Member of the Landtag of Liechtenstein for Oberland
- In office 13 March 2005 – 7 February 2021

Personal details
- Born: Harald Quaderer 7 September 1959 (age 66) Vaduz, Liechtenstein
- Party: The Independents (2013-present)
- Other political affiliations: Patriotic Union (2005–2013)
- Children: 3

= Harry Quaderer =

Liechtensteiner politician

Harald 'Harry' Quaderer (born September 7, 1959) is a politician from Liechtenstein, the founder and leader of The Independents from 2013 to 2021, and a former member of the Landtag of Liechtenstein representing Oberland.

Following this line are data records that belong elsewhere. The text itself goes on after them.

(* ===== verification/SHAMapSpec.v ===== *)
(** * SHAMaps as maps

    What the operations promise, as operations on finite maps, and that a SHAMap
    keeps the promise: a client that calls them in any order gets the answers the
    finite map gives.  Two maps that share nodes, an original and its snapshot,
    answer as two finite maps that have nothing to do with each other. *)

From S2P Require Import Prelude Serializer StateMonad SHAMapNode SHAMap.
From S2P Require Import SHAMapRep SHAMapRepFacts SHAMapGrow SHAMapWalk SHAMapModify SHAMapAdd.
From S2P Require Import SHAMapDelete SHAMapBranch SHAMapFlush SHAMapUnshare.
Import Node SM Rep RepFacts Grow Walk Modify Add Update Delete Branch Flush Unshare.
Open Scope prog_scope.

Module Spec.

(** ** Commands *)

Inductive cmd :=
  | AddItem (it : SHAMapItem)
  | UpdateItem (it : SHAMapItem)
  | DelItem (k : Z)
  | PeekItem (k : Z)
  | PeekItemHash (k : Z)
  | HasItem (k : Z)
  | GetHash.

Inductive answer :=
  | ABool (b : bool)
  | AItem (it : option SHAMapItem)
  | AItemHash (r : option (SHAMapItem * Z))
  | AHash (h : Z).

Section spec.
Context `{Digest} (ty : TNType) (isTransaction hasMeta : bool).
Implicit Types (m : content) (w : world) (s : SHAMap) (P : loc → Z → Prop).

Definition exec (c : cmd) : prog answer :=
  match c with
  | AddItem it => let! b := addGiveItem it isTransaction hasMeta in ret (ABool b)
  | UpdateItem it => let! b := updateGiveItem it isTransaction hasMeta in ret (ABool b)
  | DelItem k => let! b := delItem k in ret (ABool b)
  | PeekItem k => let! r := peekItem k in ret (AItem r)
  | PeekItemHash k => let! r := peekItem_hash k in ret (AItemHash r)
  | HasItem k => let! b := hasItem k in ret (ABool b)
  | GetHash => let! h := getHash in ret (AHash h)
  end.

Definition present m (k : Z) : bool := bool_decide (is_Some (m !! k)).

(** The same on the items. *)
Definition spec (c : cmd) m : answer * content :=
  match c with
  | AddItem it => if present m (key it) then (ABool false, m) else (ABool true, <[key it := it]> m)
  | UpdateItem it => if present m (key it) then (ABool true, <[key it := it]> m) else (ABool false, m)
  | DelItem k => (ABool (present m k), delete k m)
  | PeekItem k => (AItem (m !! k), m)
  | PeekItemHash k => (AItemHash ((λ it, (it, leaf_hash ty it)) <$> m !! k), m)
  | HasItem k => (ABool (present m k), m)
  | GetHash => (AHash (root_hash ty m), m)
  end.

(** Keys are 256 bits; an update with another item that has the hash of the old
    one would be taken for no change. *)
Definition allowed (c : cmd) m : Prop :=
  match c with
  | AddItem it => key_ok (key it)
  | UpdateItem it => key_ok (key it) ∧
      ∀ old, m !! key it = Some old → leaf_hash ty it = leaf_hash ty old → it = old
  | DelItem k | PeekItem k | PeekItemHash k | HasItem k => key_ok k
  | GetHash => True
  end.

Definition reads (c : cmd) : Prop :=
  match c with PeekItem _ | PeekItemHash _ | HasItem _ => True | _ => False end.

(** Reading links nodes that are fetched, and nothing else. *)
Lemma exec_reads P w s m c :
  inv ty P w s m → allowed c m → reads c →
  wp (exec c) (w, s) (λ a st, a = (spec c m).1 ∧ (spec c m).2 = m ∧ st.2 = s ∧ grows ty w st.1).
Proof.
  intros Hinv Ha Hr. destruct c; try done; simpl in Ha; apply wp_bind, wp_bind;
    (eapply walkToPointer_ok; [done|done|]); intros w' r Hg Hm Ht; apply wp_ret, wp_ret; simpl;
    rewrite <- ?Hm; unfold present; rewrite <- ?Hm; (split; [|done]); destruct r as [u|]; simpl; try done.
  destruct (Ht u eq_refl) as [_ ->]. done.
Qed.

Lemma changed_grows P w s w' m : inv ty P w s m → grows ty w w' → changed ty P w s w' s m.
Proof. intros Hinv Hg. split; [by apply grows_frame|symmetry; apply set_root_same|by eapply inv_grows]. Qed.

Lemma exec_ok P w s m c :
  leaf_type isTransaction hasMeta = ty → inv ty P w s m → allowed c m →
  wp (exec c) (w, s) (λ a st, a = (spec c m).1 ∧ changed ty P w s st.1 st.2 (spec c m).2).
Proof.
  intros Hty Hinv Ha. assert (∀ k, m !! k = None → present m k = false) as Hno.
  { intros k Hk. unfold present. rewrite Hk. done. }
  assert (∀ k, is_Some (m !! k) → present m k = true) as Hyes by (intros; by apply bool_decide_eq_true_2).
  assert (∀ w', grows ty w w' → changed ty P w s w' s m) as Hg by (intros; by apply changed_grows).
  destruct c as [it|it|k| | | |]; simpl in Ha.
  - apply wp_bind. eapply addGiveItem_ok; [done|done|done| |]; intros; apply wp_ret; simpl; [rewrite Hyes by done|rewrite Hno by done]; auto.
  - destruct Ha as [Hk Hc]. apply wp_bind. eapply updateGiveItem_ok; [done|done|done|done| |]; intros; apply wp_ret; simpl;
      [rewrite Hno by done|rewrite Hyes by done]; auto.
  - apply wp_bind. eapply delItem_ok; [done|done| |]; intros; apply wp_ret; simpl;
      [rewrite Hno, delete_id by done|rewrite Hyes by done]; auto.
  - eapply wp_mono; [by apply (exec_reads P w s m)|]. intros a [w' s'] (-> & -> & -> & ?). auto.
  - eapply wp_mono; [by apply (exec_reads P w s m)|]. intros a [w' s'] (-> & -> & -> & ?). auto.
  - eapply wp_mono; [by apply (exec_reads P w s m)|]. intros a [w' s'] (-> & -> & -> & ?). auto.
  - apply wp_bind. eapply getHash_ok; [done|]. intros w' s' Hch _ _. by apply wp_ret.
Qed.

(** ** Sequences of commands *)

Fixpoint execs (cs : list cmd) : prog (list answer) :=
  match cs with
  | [] => ret []
  | c :: cs => let! a := exec c in let! l := execs cs in ret (a :: l)
  end.

Fixpoint specs (cs : list cmd) m : list answer * content :=
  match cs with
  | [] => ([], m)
  | c :: cs => let '(a, m) := spec c m in let '(l, m) := specs cs m in (a :: l, m)
  end.

Fixpoint all_allowed (cs : list cmd) m : Prop :=
  match cs with [] => True | c :: cs => allowed c m ∧ all_allowed cs (spec c m).2 end.

Lemma changed_trans P w1 s1 w2 s2 w3 s3 m2 m3 :
  changed ty P w1 s1 w2 s2 m2 → changed ty P w2 s2 w3 s3 m3 → changed ty P w1 s1 w3 s3 m3.
Proof.
  intros [F1 S1 I1] [F2 S2 I2]. destruct (same_map_fields _ _ S1) as [Eq _]. rewrite Eq in F2.
  split; [by eapply frame_trans|by eapply same_map_trans|done].
Qed.

Lemma execs_ok P w s m cs :
  leaf_type isTransaction hasMeta = ty → inv ty P w s m → all_allowed cs m →
  wp (execs cs) (w, s) (λ l st, l = (specs cs m).1 ∧ changed ty P w s st.1 st.2 (specs cs m).2).
Proof.
  intros Hty. revert w s m. induction cs as [|c cs IH]; intros w s m Hinv Ha.
  { apply wp_ret. split; [done|]. by apply changed_refl. }
  destruct Ha as [Hc Ha]. apply wp_bind. eapply wp_mono; [by apply (exec_ok P w s m)|].
  intros a [w' s'] [-> Hch]. cbn [fst snd] in *. apply wp_bind. eapply wp_mono; [apply IH; [apply Hch|done]|].
  intros l [w2 s2] [-> Hch2]. cbn [fst snd] in *. apply wp_ret. cbn [specs fst snd].
  destruct (spec c m) as [a m1]. cbn [fst snd] in *. destruct (specs cs m1) as [l m2]. cbn [fst snd] in *.
  split; [done|]. by eapply changed_trans.
Qed.

(** A new map is empty. *)
Lemma new_map_inv P w t q w' s :
  cache_ok w → q ≠ 0 → (∀ l, P l 0) → (∀ l, P l q) → new_map t q w = (w', s) →
  inv ty P w' s ∅ ∧ seq_ s = q ∧ grows ty w w'.
Proof.
  intros Hc Hq HP0 HPq [= <- <-]. set (l := fresh (dom (heap w))).
  assert (heap w !! l = None) as Hl by apply not_elem_of_dom, is_fresh.
  assert (grows ty w (put w l (Inner (new_inner q)))) as Hg by (by eapply grows_own).
  split; [|done]. split; [|by apply (gr_cache _ _ _ Hg)|by intros k [? ?]|done|done|done].
  exists (new_inner q). split; [apply fresh_lookup_put|]. split; [done|]. split; [apply new_inner_shape| |by left].
  intros b Hb. rewrite sub_empty. destruct (new_inner_empty q b Hb) as (? & ? & ?).
  split; [by rewrite bool_decide_eq_true_2|done|done].
Qed.

End spec.

End Spec.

==Early life and education==
Born in the hospital in Vaduz, Quaderer is the son of Jakob, a bank employee, and Helen, née Alexander. He grew up in Schaan and attended the Realschule in Vaduz.

==Career==
===Banking===
From 1976 to 1979, he pursued a banking apprenticeship at the Liechtensteinische Landesbank in Vaduz. Between 1980 and 1999 he trained and then worked as a forex trader in banks in Geneva, New York, and London. After these nearly twenty years abroad, he returned to Liechtenstein and, with two partners, founded Multinova Treuhand AG in Schaan. From 1999 to 2007 he served as a member of the Board of Directors and Managing Director of that firm. From 2007 to 2014 he was associated with Jeeves AG in Schaan; since 2014 he has been Managing Director and a member of the Administrative Board of Baobab AG in Vaduz. Since mid-2007 he has also been Managing Director of Mercia Securities, an asset management company in Schaan.

===Politics===
Quaderer was first elected to the Landtag in the 2005 general election as a candidate for the Patriotic Union. He left that party in 2011, and until 2013 was a non-party member of the Landtag. From 2005 to 2011 he was a member of the Foreign Affairs Commission; since 2009 he has been a member of the delegation of the Parliamentary Committee of the EFTA and EFA States; from 2009 to 2013, he was the head of that delegation.

In 2012, he founded a list (later a full-fledged party) called The Independents (DU) and along with three other DU members was elected to the Landtag in the 2013 election.

When he ran for re-election in 2017 he wrote in a candidacy statement that “With the founding of the independents, a political dream has come true for me. The fact that the independents achieved four mandates at their first participation in a state election is actually still something incredible for me….I think we have left a mark on Liechtenstein politics. The independents are close to the people and I dare say that we are the only party that really has an ear to the people.” He rejected the views of critics who have dismissed DU as “populists.” DU won five seats in the 2017 elections, and from then until 2018 he was a member of the Landtag presidium. After three other DU deputies Erich Hasler, Thomas Rehak, and Herbert Elkuch, left DU in August 2018, reducing DU to two MPs, Quaderer resigned from the presidium.

==Personal life==
Quaderer married his wife, Jacqueline (Jackie) Swaby (born 9 February 1957), on 23 August 1986. They have three grown children.